(Task): Beginning with the first line, please return the entries exactly through the line that contains "over a process", and leave out all later lines.

(Data supplied):
(* ===== verification/LmCache.v ===== *)
(** Cache maintenance from user programs: the commands of
    linux/drivers/lmcache.h, the driver's handler in
    linux/drivers/lmcache_ops.c, which runs the operations of [Cache], and
    the user library of shared/linux/xil_cache.c, which calls the driver.

    Contents: the interface's commands, [lmc_ioctl], the library functions
    over a process that is one open file slot, the processor and what it
    printed; then the theorem that a library call has exactly the effect of
    the operation of the same name on the processor. *)
From S2P Require Import Prelude Device Cache CacheProofs Ioctl.
Open Scope Z_scope.

(** * Commands *)

(* @src linux/drivers/lmcache.h 43-50 lmc_cmd_t *)
Inductive lmc_cmd_t :=
  | cmd_d_flush
  | cmd_d_flush_rng
  | cmd_d_flush_invalidate
  | cmd_d_flush_invalidate_rng
  | cmd_d_invalidate
  | cmd_d_invalidate_rng.

Definition cmd_nr (c : lmc_cmd_t) : Z :=
  match c with
  | cmd_d_flush => 0 | cmd_d_flush_rng => 1
  | cmd_d_flush_invalidate => 2 | cmd_d_flush_invalidate_rng => 3
  | cmd_d_invalidate => 4 | cmd_d_invalidate_rng => 5
  end.

Definition cmd_of_nr (n : Z) : option lmc_cmd_t :=
  match n with
  | 0 => Some cmd_d_flush | 1 => Some cmd_d_flush_rng
  | 2 => Some cmd_d_flush_invalidate | 3 => Some cmd_d_flush_invalidate_rng
  | 4 => Some cmd_d_invalidate | 5 => Some cmd_d_invalidate_rng
  | _ => None
  end.

(* @src linux/drivers/lmcache.h 29-29 LMC_MAGIC *)
Definition LMC_MAGIC : Z := 255.

(** [rng_t]: an address and a size, 8 bytes each. *)
(* @src linux/drivers/lmcache.h 38-41 rng_t *)
Record rng_t := { addr : Z; size : Z }.
Definition sizeof_rng_t : Z := 16.
Definition rng_bytes (r : rng_t) : list Z := le_bytes 8 (addr r) ++ le_bytes 8 (size r).
Definition rng_of (l : list Z) : rng_t := {| addr := le_val (take 8 l); size := le_val (take 8 (drop 8 l)) |}.

Lemma rng_of_bytes r : rng_of (rng_bytes r) = {| addr := u64 (addr r); size := u64 (size r) |}.
Proof.
  unfold rng_of, rng_bytes. f_equal.
  - by rewrite take_app_le, take_ge, le_val_le_bytes by (by rewrite length_le_bytes).
  - rewrite drop_app_ge by (by rewrite length_le_bytes). rewrite length_le_bytes.
    change (8 - 8)%nat with 0%nat. by rewrite drop_0, take_ge, le_val_le_bytes by (by rewrite length_le_bytes).
Qed.

(** The environment of a call: [sys_open] is what opening [/dev/lmcache]
    returns, [is_lmcache] tells the descriptors that refer to the driver,
    [stack] is what the handler's local structure holds before the copy. *)
Class Env := {
  sys_open : Z;
  is_lmcache : Z -> bool;
  stack : list Z;
  stack_size : length stack = 16%nat
}.

Section Driver.
Context `{Ioc} `{Env}.

Definition with_range (c : lmc_cmd_t) : bool :=
  match c with cmd_d_flush_rng | cmd_d_flush_invalidate_rng | cmd_d_invalidate_rng => true | _ => false end.

(** [_IO] or [_IOW] of the command. *)
(* @src linux/drivers/lmcache.h 31-36 LMC_D_FLUSH *)
Definition LMC (c : lmc_cmd_t) : Z :=
  IOC (with_range c) false LMC_MAGIC (cmd_nr c) (if with_range c then sizeof_rng_t else 0).

Lemma LMC_decode c :
  ioc_in (LMC c) = with_range c /\ IOC_NR (LMC c) = cmd_nr c
  /\ IOC_SIZE (LMC c) = (if with_range c then sizeof_rng_t else 0).
Proof.
  unfold LMC.
  destruct (ioc_laws (with_range c) false LMC_MAGIC (cmd_nr c) (if with_range c then sizeof_rng_t else 0))
    as (Hi & _ & Hn & Hs); [by destruct c..|]. by split_and!.
Qed.

(** * The driver *)

(** The switch on the command number.  [None] only where a range loop has
    not finished. *)
(* @src linux/drivers/lmcache_ops.c 57-80 lmc_ioctl switch *)
Definition lmc_switch (nr : Z) (rng : rng_t) : io cpu (option Z) :=
  match cmd_of_nr nr with
  | Some cmd_d_flush => _ ← Xil_DCacheFlush; mret (Some 0)
  | Some cmd_d_flush_rng =>
      r ← Xil_DCacheFlushRange (addr rng) (size rng);
      mret (match r with Some _ => Some 0 | None => None end)
  | Some cmd_d_invalidate => _ ← Xil_DCacheInvalidate; mret (Some 0)
  | Some cmd_d_invalidate_rng =>
      r ← Xil_DCacheInvalidateRange (addr rng) (size rng);
      mret (match r with Some _ => Some 0 | None => None end)
  | _ => mret (Some (- EINVAL))
  end.

(** [user] is the bytes readable at [arg]. *)
(* @src linux/drivers/lmcache_ops.c 47-82 lmc_ioctl *)
Definition lmc_ioctl (cmd : Z) (user : list Z) : io cpu (option Z) :=
  if ioc_in cmd then
    let sz := IOC_SIZE cmd in
    if sizeof_rng_t <? sz then mret (Some (- EINVAL))
    else
      match copy_from_user stack user sz with
      | None => mret (Some (- EACCES))
      | Some rng => lmc_switch (IOC_NR cmd) (rng_of rng)
      end
  else lmc_switch (IOC_NR cmd) (rng_of stack).

(** * The user library *)

Inductive message := Failed (f : string) | Not_implemented (f : string).

Record proc := { fd : Z; kcpu : cpu; stderr : list message }.

(** The C library's [ioctl]: -1 on any error. *)
Definition ioctl (d cmd : Z) (user : list Z) : io proc (option Z) := fun p =>
  if is_lmcache d then
    let '(r, c) := lmc_ioctl cmd user (kcpu p) in
    (match r with Some r => Some (if r <? 0 then -1 else r) | None => None end,
     {| fd := fd p; kcpu := c; stderr := stderr p |})
  else (Some (-1), p).

(* @src linux/drivers/lmcache.h 54-57 lmc_d_flush *)
Definition lmc_d_flush (d : Z) : io proc (option Z) := ioctl d (LMC cmd_d_flush) [].
(* @src linux/drivers/lmcache.h 59-65 lmc_d_flush_rng *)
Definition lmc_d_flush_rng (d adr sz : Z) : io proc (option Z) :=
  ioctl d (LMC cmd_d_flush_rng) (rng_bytes {| addr := adr; size := sz |}).
(* @src linux/drivers/lmcache.h 67-70 lmc_d_flush_invalidate *)
Definition lmc_d_flush_invalidate (d : Z) : io proc (option Z) := ioctl d (LMC cmd_d_flush_invalidate) [].
(* @src linux/drivers/lmcache.h 72-78 lmc_d_flush_invalidate_rng *)
Definition lmc_d_flush_invalidate_rng (d adr sz : Z) : io proc (option Z) :=
  ioctl d (LMC cmd_d_flush_invalidate_rng) (rng_bytes {| addr := adr; size := sz |}).
(* @src linux/drivers/lmcache.h 80-83 lmc_d_invalidate *)
Definition lmc_d_invalidate (d : Z) : io proc (option Z) := ioctl d (LMC cmd_d_invalidate) [].
(* @src linux/drivers/lmcache.h 85-91 lmc_d_invalidate_rng *)
Definition lmc_d_invalidate_rng (d adr sz : Z) : io proc (option Z) :=
  ioctl d (LMC cmd_d_invalidate_rng) (rng_bytes {| addr := adr; size := sz |}).

(** [if (!fd) fd = open("/dev/lmcache", O_RDWR);] *)
Definition open_device : io proc Z := fun p =>
  let d := if fd p =? 0 then sys_open else fd p in
  (d, {| fd := d; kcpu := kcpu p; stderr := stderr p |}).

Definition fprintf (m : message) : io proc unit :=
  modify (fun p => {| fd := fd p; kcpu := kcpu p; stderr := stderr p ++ [m] |}).

(** A call that reports a failed driver access; [None] as in [lmc_ioctl]. *)
Definition call (f : string) (op : Z -> io proc (option Z)) : io proc (option unit) :=
  d ← open_device;
  ret ← op d;
  match ret with
  | None => mret None
  | Some ret => if ret <? 0 then _ ← fprintf (Failed f); mret (Some tt) else mret (Some tt)
  end.

End Driver.

Module User.
Section User.
Context `{Ioc} `{Env}.
(* @src shared/linux/xil_cache.c 21-29 Xil_DCacheInvalidate *)
Definition Xil_DCacheInvalidate : io proc (option unit) := call "Xil_DCacheInvalidate" lmc_d_invalidate.
(* @src shared/linux/xil_cache.c 31-39 Xil_DCacheInvalidateRange *)
Definition Xil_DCacheInvalidateRange (adr len : Z) : io proc (option unit) :=
  call "Xil_DCacheInvalidateRange" (fun d => lmc_d_invalidate_rng d adr len).
(* @src shared/linux/xil_cache.c 46-54 Xil_DCacheFlush *)
Definition Xil_DCacheFlush : io proc (option unit) := call "Xil_DCacheFlush" lmc_d_flush.
(* @src shared/linux/xil_cache.c 56-64 Xil_DCacheFlushRange *)
Definition Xil_DCacheFlushRange (adr len : Z) : io proc (option unit) :=
  call "Xil_DCacheFlushRange" (fun d => lmc_d_flush_rng d adr len).
(* @src shared/linux/xil_cache.c 11-14 Xil_DCacheEnable *)
Definition Xil_DCacheEnable : io proc unit := fprintf (Not_implemented "Xil_DCacheEnable").
(* @src shared/linux/xil_cache.c 16-19 Xil_DCacheDisable *)
Definition Xil_DCacheDisable : io proc unit := fprintf (Not_implemented "Xil_DCacheDisable").
(* @src shared/linux/xil_cache.c 41-44 Xil_DCacheInvalidateLine *)
Definition Xil_DCacheInvalidateLine (adr : Z) : io proc unit := fprintf (Not_implemented "Xil_DCacheInvalidateLine").
(* @src shared/linux/xil_cache.c 66-69 Xil_DCacheFlushLine *)
Definition Xil_DCacheFlushLine (adr : Z) : io proc unit := fprintf (Not_implemented "Xil_DCacheFlushLine").
(* @src shared/linux/xil_cache.c 72-75 Xil_ICacheEnable *)
Definition Xil_ICacheEnable : io proc unit := fprintf (Not_implemented "Xil_ICacheEnable").
(* @src shared/linux/xil_cache.c 77-80 Xil_ICacheDisable *)
Definition Xil_ICacheDisable : io proc unit := fprintf (Not_implemented "Xil_ICacheDisable").
(* @src shared/linux/xil_cache.c 82-85 Xil_ICacheInvalidate *)
Definition Xil_ICacheInvalidate : io proc unit := fprintf (Not_implemented "Xil_ICacheInvalidate").
(* @src shared/linux/xil_cache.c 87-90 Xil_ICacheInvalidateRange *)
Definition Xil_ICacheInvalidateRange (adr len : Z) : io proc unit := fprintf (Not_implemented "Xil_ICacheInvalidateRange").
(* @src shared/linux/xil_cache.c 92-95 Xil_ICacheInvalidateLine *)
Definition Xil_ICacheInvalidateLine (adr : Z) : io proc unit := fprintf (Not_implemented "Xil_ICacheInvalidateLine").
(* @src shared/linux/xil_cache.c 97-100 Xil_ConfigureL1Prefetch *)
Definition Xil_ConfigureL1Prefetch (num : Z) : io proc unit := fprintf (Not_implemented "Xil_ConfigureL1Prefetch").
End User.
End User.

Section Correctness.
Context `{Ioc} `{Env}.

(** * Correctness *)

Definition opened (p : proc) : Prop := is_lmcache (if fd p =? 0 then sys_open else fd p) = true.

(** A library call does to the processor what the operation does, reports
    nothing, and leaves the device open. *)
Definition refines (u : io proc (option unit)) (k : io cpu (option unit)) : Prop :=
  forall p, opened p ->
    fst (u p) = fst (k (kcpu p)) /\ kcpu (snd (u p)) = snd (k (kcpu p))
    /\ stderr (snd (u p)) = stderr p /\ opened (snd (u p)).

Lemma opened_slot d :
  is_lmcache (if d =? 0 then sys_open else d) = true ->
  is_lmcache (if (if d =? 0 then sys_open else d) =? 0 then sys_open else if d =? 0 then sys_open else d) = true.
Proof. destruct (d =? 0) eqn:E; [by destruct (sys_open =? 0)|by rewrite E]. Qed.

Lemma refines_call f c user k :
  (forall s, lmc_ioctl (LMC c) user s
             = (match fst (k s) with Some _ => Some 0 | None => None end, snd (k s))) ->
  refines (call f (fun d => ioctl d (LMC c) user)) k.
Proof.
  intros Hk p Hp. unfold call, open_device, mbind, io_bind, ioctl. unfold opened in *. rewrite Hp, Hk.
  cbn [fd kcpu stderr]. destruct (k (kcpu p)) as [[[]|] s]; cbn [fst snd].
  - cbn. split_and!; [done..|]. by apply opened_slot.
  - cbn. split_and!; [done..|]. by apply opened_slot.
Qed.

Lemma ioctl_plain c user : with_range c = false -> lmc_ioctl (LMC c) user = lmc_switch (cmd_nr c) (rng_of stack).
Proof. intros Hc. unfold lmc_ioctl. destruct (LMC_decode c) as (-> & -> & _). by rewrite Hc. Qed.

Lemma ioctl_range c adr len :
  with_range c = true -> in_word 64 adr -> in_word 64 len ->
  lmc_ioctl (LMC c) (rng_bytes {| addr := adr; size := len |}) = lmc_switch (cmd_nr c) {| addr := adr; size := len |}.
Proof.
  intros Hc Ha Hl. unfold lmc_ioctl. destruct (LMC_decode c) as (-> & -> & ->). rewrite Hc.
  change (sizeof_rng_t <? sizeof_rng_t) with false. cbv iota zeta.
  assert (Hlen : length (rng_bytes {| addr := adr; size := len |}) = 16%nat) by done.
  change sizeof_rng_t with (Z.of_nat 16). rewrite <- Hlen, copy_all by (by rewrite stack_size).
  rewrite rng_of_bytes. cbn [addr size]. by rewrite !wrap_id.
Qed.

(** C19: through the driver, the four cache operations user programs have do
    to the processor exactly what the operation of the same name does, for
    every address and length, and print nothing. *)
Theorem user_cache_refines adr len :
  in_word 64 adr -> in_word 64 len ->
  refines User.Xil_DCacheFlush (_ ← Cache.Xil_DCacheFlush; mret (Some tt))
  /\ refines User.Xil_DCacheInvalidate (_ ← Cache.Xil_DCacheInvalidate; mret (Some tt))
  /\ refines (User.Xil_DCacheFlushRange adr len) (Cache.Xil_DCacheFlushRange adr len)
  /\ refines (User.Xil_DCacheInvalidateRange adr len) (Cache.Xil_DCacheInvalidateRange adr len).
Proof.
  intros Ha Hl. split_and!; apply refines_call; intros s.
  - rewrite ioctl_plain by done. unfold mbind, io_bind. cbn [lmc_switch cmd_nr cmd_of_nr].
    unfold mbind, io_bind. by destruct (Cache.Xil_DCacheFlush s).
  - rewrite ioctl_plain by done. unfold mbind, io_bind. cbn [lmc_switch cmd_nr cmd_of_nr].
    unfold mbind, io_bind. by destruct (Cache.Xil_DCacheInvalidate s).
  - rewrite ioctl_range by done. cbn [lmc_switch cmd_nr cmd_of_nr addr size].
    unfold mbind, io_bind. by destruct (Cache.Xil_DCacheFlushRange adr len s) as [[]].
  - rewrite ioctl_range by done. cbn [lmc_switch cmd_nr cmd_of_nr addr size].
    unfold mbind, io_bind. by destruct (Cache.Xil_DCacheInvalidateRange adr len s) as [[]].
Qed.

(** the handler refuses what it does not know: a command that passes a
    larger structure and a command number outside the interface get [EINVAL],
    a structure it cannot read [EACCES], all without touching a cache; so do
    the two flush-and-invalidate calls the interface header offers. *)
Theorem lmc_ioctl_errors cmd user s :
  (ioc_in cmd = true -> 16 < IOC_SIZE cmd -> lmc_ioctl cmd user s = (Some (- EINVAL), s))
  /\ (ioc_in cmd = true -> IOC_SIZE cmd <= 16 -> Z.of_nat (length user) < IOC_SIZE cmd ->
      lmc_ioctl cmd user s = (Some (- EACCES), s))
  /\ (ioc_in cmd = false -> cmd_of_nr (IOC_NR cmd) = None -> lmc_ioctl cmd user s = (Some (- EINVAL), s))
  /\ lmc_ioctl (LMC cmd_d_flush_invalidate) user s = (Some (- EINVAL), s)
  /\ forall adr len, in_word 64 adr -> in_word 64 len ->
      lmc_ioctl (LMC cmd_d_flush_invalidate_rng) (rng_bytes {| addr := adr; size := len |}) s
                     = (Some (- EINVAL), s).
Proof.
  split_and!.
  - intros Hi Hs. unfold lmc_ioctl. rewrite Hi. by destruct (Z.ltb_spec sizeof_rng_t (IOC_SIZE cmd)); [|unfold sizeof_rng_t in *; lia].
  - intros Hi Hs Hu. unfold lmc_ioctl. rewrite Hi. destruct (Z.ltb_spec sizeof_rng_t (IOC_SIZE cmd)); [unfold sizeof_rng_t in *; lia|].
    unfold copy_from_user. destruct (Z.ltb_spec (Z.of_nat (length user)) (IOC_SIZE cmd)); [done|lia].
  - intros Hi Hn. unfold lmc_ioctl, lmc_switch. by rewrite Hi, Hn.
  - by rewrite ioctl_plain.
  - intros adr len ??. by rewrite ioctl_range.
Qed.
End Correctness.

Definition env0 : Env :=
  {| sys_open := 3; is_lmcache d := d =? 3; stack := replicate 16 0; stack_size := eq_refl |}.

Lemma user_cache_refines_witness :
  in_word 64 0x1030 /\
  let p := {| fd := 0; kcpu := a53; stderr := [] |} in
  stderr (snd (User.Xil_DCacheFlushRange (H0 := env0) 0x1030 100 p)) = [].
Proof.
  split; [done|]. intros p.
  destruct (user_cache_refines (H0 := env0) 0x1030 100) as (_ & _ & H & _); [done..|].
  exact (proj1 (proj2 (proj2 (H p eq_refl)))).
Defined.

Lemma lmc_ioctl_errors_witness :
  length (@stack env0) = 16%nat /\ fst (lmc_ioctl (H0 := env0) (LMC cmd_d_flush_invalidate) [] a53) = Some (-22).
Proof.
  split; [done|].
  by rewrite (proj1 (proj2 (proj2 (proj2 (lmc_ioctl_errors (H0 := env0) (LMC cmd_d_flush_invalidate) [] a53))))).
Defined.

(Written solution):
(* ===== verification/LmCache.v ===== *)
(** Cache maintenance from user programs: the commands of
    linux/drivers/lmcache.h, the driver's handler in
    linux/drivers/lmcache_ops.c, which runs the operations of [Cache], and
    the user library of shared/linux/xil_cache.c, which calls the driver.

    Contents: the interface's commands, [lmc_ioctl], the library functions
    over a process that is one open file slot, the processor and what it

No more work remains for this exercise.